April 15, 2016
An extremely rare albino shark has gone on display at Hastings’ Blue Reef Aquarium.
The native dogfish, which measures close to a metre in length, is bright white and has red eyes.
Nicknamed ‘Casper’ by keepers, after the friendly ghost, the little white shark shares his spacious new home with a collection of triggerfish.
“True albinism in marine species in general is highly unusual and it’s virtually unheard of in sharks,” said Blue Reef Aquarium’s Leanna Lawson.
“As well as being rare white or albino sharks do not tend to survive for long in the wild as they rely on their natural camouflage to protect them from larger predators.
“For this particular shark to have successfully reached adulthood and to be in such good condition demonstrates Casper is either very lucky or very smart,” she added.

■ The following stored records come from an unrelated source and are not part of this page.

(** Before a command does anything, every daemon it will use answers.  In
    whatever order the probes finish, a check that succeeds has probed every
    context of the configuration and no probe failed with a message; a check that
    fails is [Unavailable] and some context's probe failed. *)
Theorem EnsureContextsReachable_sound cfg : wp (EnsureContextsReachable cfg) (fun t r =>
  match r with
  | Ok _ => forall n, is_Some (cfg_Contexts cfg !! n) ->
      exists a, Obs (CheckDaemonOn n) a ∈ t /\ forall e, a = Err e -> Error e = ""
  | Err e => IsKind (Some e) Unavailable = true
      /\ exists n e', is_Some (cfg_Contexts cfg !! n) /\ Obs (CheckDaemonOn n) (Err e') ∈ t
  end).
Proof.
  unfold EnsureContextsReachable. apply wp_bind. eapply wp_mono; [apply ProbeContexts_spec|].
  intros t rs (Hq & Hn & Hp). apply wp_ret. rewrite app_nil_r. rewrite Forall_forall in Hp.
  destruct (filter (fun r => Reachable r = false) rs) as [|r l] eqn:Hf.
  - intros n Hc%elem_of_sorted_keys. rewrite <- Hn in Hc. apply list_elem_of_fmap in Hc as (r & -> & Hr).
    apply (Hp r Hr). destruct (decide (pr_Cause r = "")) as [|Hne]; [done|].
    assert (r ∈ filter (fun r => Reachable r = false) rs) as Hin.
    { apply list_elem_of_filter. split; [|done]. by apply bool_decide_eq_false. }
    rewrite Hf in Hin. by apply elem_of_nil in Hin.
  - split; [done|]. assert (r ∈ filter (fun r => Reachable r = false) rs) as Hin by (rewrite Hf; left).
    apply list_elem_of_filter in Hin as [Hr%bool_decide_eq_false Hin].
    destruct (Hp r Hin) as [_ Hc]. destruct (Hc Hr) as [e' He']. exists (pr_Name r), e'. split; [|done].
    apply elem_of_sorted_keys. rewrite <- Hn. by apply list_elem_of_fmap_2.
Qed.

Lemma EnsureContextsReachable_quiet cfg : always quiet (EnsureContextsReachable cfg).
Proof.
  unfold EnsureContextsReachable. apply always_bind; [|intros; apply always_ret].
  eapply wp_mono; [apply ProbeContexts_spec|]. by intros t rs (? & _).
Qed.
End Reachability.
(* ===== verification/Commands.v ===== *)
(** * The commands ([internal/cli/plancmd], [applycmd], [destroycmd])

    The three commands that plan, apply and destroy, as sessions: the setup, the
    plan, its review, the confirmation, the work.  The theorems are about the order
    of these: nothing changes on a daemon before the user agreed to the plan that
    was shown. *)

From S2P Require Import Prelude GoStrings GoPath Apperr Util Manifest Discovery Validation Targets Filesets Effects Docker ServiceState Resource Plan Validator Prompt Orchestrate Ownership Apply Prune Destroy Session.

Section Commands.
Context (h : Host) (decode_contexts : string -> res (gmap string unit)) (decode : string -> res Config).
Context (labelStyle : string -> string).
Context `{MapRange} `{Schedule} `{Glob} `{IndexCodec} `{Styles} `{TextInput}.

Definition setup : Flags -> cmd (res (Config * Planner)) :=
  SetupCLIContext h decode_contexts decode labelStyle.

Definition WithParallel (p : Planner) (enabled : bool) : Planner :=
  mkPlanner (pl_docker p) (pl_factory p) enabled.

Definition sequential_planner (fl : Flags) (p : Planner) : Planner :=
  if fl_sequential fl then WithParallel p false else p.

(** An optional error as a result. *)
Definition err_result (e : option error) : res unit :=
  match e with Some e => Err e | None => Ok tt end.

(** ** dockform plan *)

(** The work under the rolling display: the context is tested before and after. *)
Definition plan_in_display (p : Planner) (cfg : Config) (full : bool) : cmd (res string) :=
  c ← do_op ContextDone;
  match c with
  | Some e => mret (Err e)
  | None =>
      r ← planned (BuildPlan p cfg);
      try r id (fun plan =>
      c ← do_op ContextDone;
      match c with
      | Some e => mret (Err e)
      | None => mret (Ok (plan_Render plan full))
      end)
  end.

Definition plan_command (fl : Flags) : cmd (res unit) :=
  s ← setup fl;
  try s id (fun '(cfg, p) =>
  let p := sequential_planner fl p in
  if fl_verbose fl then
    r ← planned (BuildPlan p cfg);
    try r id (fun plan => _ ← do_op (Print (plan_Render plan (fl_long fl))); mret (Ok tt))
  else
    r ← RunWithRollingLog (plan_in_display p cfg (fl_long fl));
    try r id (fun out => _ ← do_op (Print out); mret (Ok tt))).

(** ** dockform apply *)

(** The plan has nothing to create, update or delete. *)
Definition nothing_to_apply (plan : Plan) : bool :=
  match pn_Resources plan with
  | None => false
  | Some rp => let c := CountActions rp in (c_create c =? 0) && (c_update c =? 0) && (c_delete c =? 0)
  end.

(** Pruning follows an apply that succeeded. *)
Definition apply_then_prune (p : Planner) (cfg : Config) (plan : Plan) (opts : CleanupOptions)
  : prog (res unit) :=
  e ← ApplyWithPlan p cfg (Some plan);
  match e with
  | Some e => mret (Err e)
  | None => e ← PruneWithPlanOptions p cfg (Some plan) opts; mret (err_result e)
  end.
(* ===== verification/CliContext.v ===== *)
(** * The context of a command ([internal/cli/common/context.go])

    The object that [plan], [apply] and [destroy] work with, and these commands as
    they are written with its methods: under which Go context each operation is
    issued, and what spins meanwhile.  They refine the commands of [Commands], which
    leave both out; and under a display every change is issued under the context that
    a request to cancel of that display would cancel. *)

From S2P Require Import Prelude GoStrings Apperr Util Manifest Discovery Validation Targets Filesets Effects Docker ServiceState Resource Plan Validator Prompt Orchestrate Ownership Apply Prune Destroy Session Commands.

(** ** Effects *)

(** The context of the command, and one that is cancelled with its parent or by itself. *)
Inductive go_context := CmdContext | WithCancel (parent : go_context).
#[global] Instance go_context_eq_dec : EqDecision go_context.
Proof. solve_decision. Defined.

(** An operation of a session under a Go context; the spinner of a terminal. *)
Inductive cli_op : Type :=
| Under (c : go_context) (o : session_op)
| SpinnerStart (label : string)
| SpinnerStop.
Canonical Structure cli_effect : Effect := mkEffect cli_op (fun o => match o with
  | Under _ o => answer (o : session)
  | SpinnerStart _ | SpinnerStop => unit
  end).
Notation ccmd A := (tree cli_effect A).

Definition under {A} (c : go_context) : Session.cmd A -> ccmd A :=
  embed (E := session) (F := cli_effect) (Under c) (fun _ r => r).
Definition under_op (c : go_context) (o : session_op) : ccmd (answer (o : session)) :=
  do_op (E := cli_effect) (Under c o).
Definition spin (o : cli_op) : ccmd (answer (o : cli_effect)) := do_op (E := cli_effect) o.

(** ** The object *)

(** The prefix of the labels is the planner's: what was set last stays. *)
Record CLIContext := mkCLIContext {
  cc_Ctx : go_context; cc_Config : Config; cc_Planner : Planner; cc_spinnerPrefix : string }.
Definition set_Ctx (c : go_context) (ctx : CLIContext) : CLIContext :=
  mkCLIContext c (cc_Config ctx) (cc_Planner ctx) (cc_spinnerPrefix ctx).
Definition WithSpinner (prefix : string) (ctx : CLIContext) : CLIContext :=
  mkCLIContext (cc_Ctx ctx) (cc_Config ctx) (cc_Planner ctx) prefix.

(** A method: it may assign to the object. *)
Notation method A := (CLIContext -> ccmd (CLIContext * A)).

(** The context is put back however [fn] ends. *)
Definition WithRunContext {A} (runCtx : go_context) (fn : method A) : method A := fun ctx =>
  let prev := cc_Ctx ctx in
  '(ctx, r) ← fn (set_Ctx runCtx ctx);
  mret (set_Ctx prev ctx, r).

Definition SpinnerOperation {A} (message : string) (operation : ccmd A) : ccmd A :=
  _ ← spin (SpinnerStart message); r ← operation; _ ← spin SpinnerStop; mret r.

Section Methods.
Context `{MapRange} `{Schedule} `{Glob} `{IndexCodec}.

(** A call of the planner with the Go context the object holds, the spinner on. *)
Definition spinning {A} (message : string) (p : prog A) : method A := fun ctx =>
  r ← SpinnerOperation message (under (cc_Ctx ctx) (planned p)); mret (ctx, r).

Definition cli_BuildPlan : method (res Plan) := fun ctx =>
  spinning "Planning..." (BuildPlan (cc_Planner ctx) (cc_Config ctx)) ctx.

Definition ApplyPlanWithContext (plan : option Plan) : method (option error) := fun ctx =>
  _ ← spin (SpinnerStart "Applying");
  let ctx := WithSpinner "Applying" ctx in
  r ← under (cc_Ctx ctx) (planned (ApplyWithPlan (cc_Planner ctx) (cc_Config ctx) plan));
  _ ← spin SpinnerStop; mret (ctx, r).
(** [Planner.Apply] is [ApplyWithPlan] without a plan. *)
Definition ApplyPlan : method (option error) := ApplyPlanWithContext None.

Definition PrunePlanWithOptions (plan : option Plan) (opts : CleanupOptions) : method (option error) := fun ctx =>
  spinning "Pruning..." (PruneWithPlanOptions (cc_Planner ctx) (cc_Config ctx) plan opts) ctx.
Definition default_cleanup : CleanupOptions := mkCleanup true true.
Definition PrunePlanWithContext (plan : option Plan) : method (option error) :=
  PrunePlanWithOptions plan default_cleanup.
Definition PrunePlan : method (option error) := PrunePlanWithContext None.

Definition cli_BuildDestroyPlan : method (res Plan) := fun ctx =>
  spinning "Discovering resources..." (BuildDestroyPlan (cc_Planner ctx) (cc_Config ctx)) ctx.

(** Under the Go context that is given, not the object's. *)
Definition ExecuteDestroyWithOptions (bgCtx : go_context) (opts : CleanupOptions) : method (option error) := fun ctx =>
  _ ← spin (SpinnerStart "Destroying");
  let ctx := WithSpinner "Destroying" ctx in
  r ← under bgCtx (planned (DestroyWithOptions (cc_Planner ctx) (cc_Config ctx) opts));
  _ ← spin SpinnerStop; mret (ctx, r).
Definition ExecuteDestroy (bgCtx : go_context) : method (option error) :=
  ExecuteDestroyWithOptions bgCtx default_cleanup.
End Methods.

(** ** The display and the commands *)

Section Written.
Context (h : Host) (decode_contexts : string -> res (gmap string unit)) (decode : string -> res Config).
Context (labelStyle : string -> string).
Context `{MapRange} `{Schedule} `{Glob} `{IndexCodec} `{Styles} `{TextInput}.

(** The work gets a context of its own, which Ctrl-C in the display cancels and which
    is looked at when the work has ended. *)
Definition cli_RunWithRollingLog {A} (parent : go_context) (fn : go_context -> method (res A)) : method (res A) :=
  fun ctx =>
  tty ← under_op parent (IsTerminal Stdout);
  if negb tty then fn parent ctx else
  let run := WithCancel parent in
  '(ctx, r) ← fn run ctx;
  c ← under_op run ContextDone;
  match c with
  | Some e => mret (ctx, Err e)
  | None =>
      runErr ← under_op run RollingEnd;
      mret (ctx, match r, runErr with Ok _, Some e => Err e | _, _ => r end)
  end.

Definition cli_RunWithRollingOrDirect {A} (verbose : bool) (parent : go_context) (fn : go_context -> method (res A))
  : method (res A) := fun ctx =>
  useTUI ← under_op parent (IsTerminal Stdout);
  if negb useTUI || verbose then fn parent ctx else cli_RunWithRollingLog parent fn ctx.

(** The object that the setup returns, the planner made sequential. *)
Definition new_context (fl : Flags) (s : Config * Planner) : CLIContext :=
  mkCLIContext CmdContext s.1 (sequential_planner fl s.2) "".

(** The work of [plan] under the display. *)
Definition cli_plan_in_display (full : bool) (runCtx : go_context) : method (res string) :=
  WithRunContext runCtx (fun ctx =>
  c ← under_op runCtx ContextDone;
  match c with
  | Some e => mret (ctx, Err e)
  | None =>
      '(ctx, r) ← cli_BuildPlan ctx;
      match r with
      | Err e => mret (ctx, Err e)
      | Ok plan =>
          c ← under_op runCtx ContextDone;
          mret (ctx, match c with Some e => Err e | None => Ok (plan_Render plan full) end)
      end
  end).
(* ===== verification/HostOps.v ===== *)
(** * The machine dockform runs on

    The file system, the clock and the processes that the commands use while they
    change them: an operation each, so that a program over them is known by what it
    issued.  (What is only read before a run starts is the record [Host].) *)

From S2P Require Import Prelude GoStrings Apperr Manifest Effects.

(** Why a file was not read: [errors.Is(err, os.ErrNotExist)], or something else. *)
Inductive read_failure := Missing (e : error) | Unreadable (e : error).
Definition read_error (f : read_failure) : error :=
  match f with Missing e => e | Unreadable e => e end.

(** A process: the executable, its arguments, and its environment when one is
    given. *)
Record process_line := mkLine {
  pl_name : string; pl_args : list string; pl_env : option (list string) }.

(** Failing with an exit code comes with the output; failing to start does not. *)
Inductive process_failure := Exited (output : string) | NotStarted (e : error).

Inductive os_op : Type :=
| Stat (path : string)
| ReadFile (path : string)
| Open (path : string)
| WriteFile (path content : string)
| Create (path : string)
| CreateTemp (pattern : string)
| Remove (path : string)
| MkdirAll (path : string)
| Now (layout : string)
| UnixNano
| Elapsed
| Getenv (name : string)
| OsEnviron
| UserHomeDir
| LookPath (name : string)
| RunProcess (p : process_line).

(** [Elapsed] is the running time as it is printed.  Opening a file gives its content; errors of [Remove] are never looked at. *)
Canonical Structure os_effect : Effect := mkEffect os_op (fun o => match o with
  | Stat _ => StatResult
  | ReadFile _ => result read_failure string
  | Open _ => res string
  | WriteFile _ _ | Create _ | MkdirAll _ => res unit
  | CreateTemp _ => res string
  | Remove _ => unit
  | Now _ | Getenv _ | Elapsed => string
  | UnixNano => Z
  | OsEnviron => list string
  | UserHomeDir => res string
  | LookPath _ => res unit
  | RunProcess _ => result process_failure string
  end).
Notation os A := (tree os_effect A).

Albinism is due to gene mutations that affect the production of pigmentation. True albino animals lack melanin and are white with no markings and with unpigmented pink eyes. In some species there is also a form known as blue-eyed albinism.
Like all members of the shark family, lesser spotted dogfish do not have a skeleton made of bone, but instead have very tough cartilage to support their bodies.
This makes them very flexible, and they can bend in any direction. They have teeth and jaws that are adapted to crushing up invertebrates and skin that is tougher and rougher than sand paper.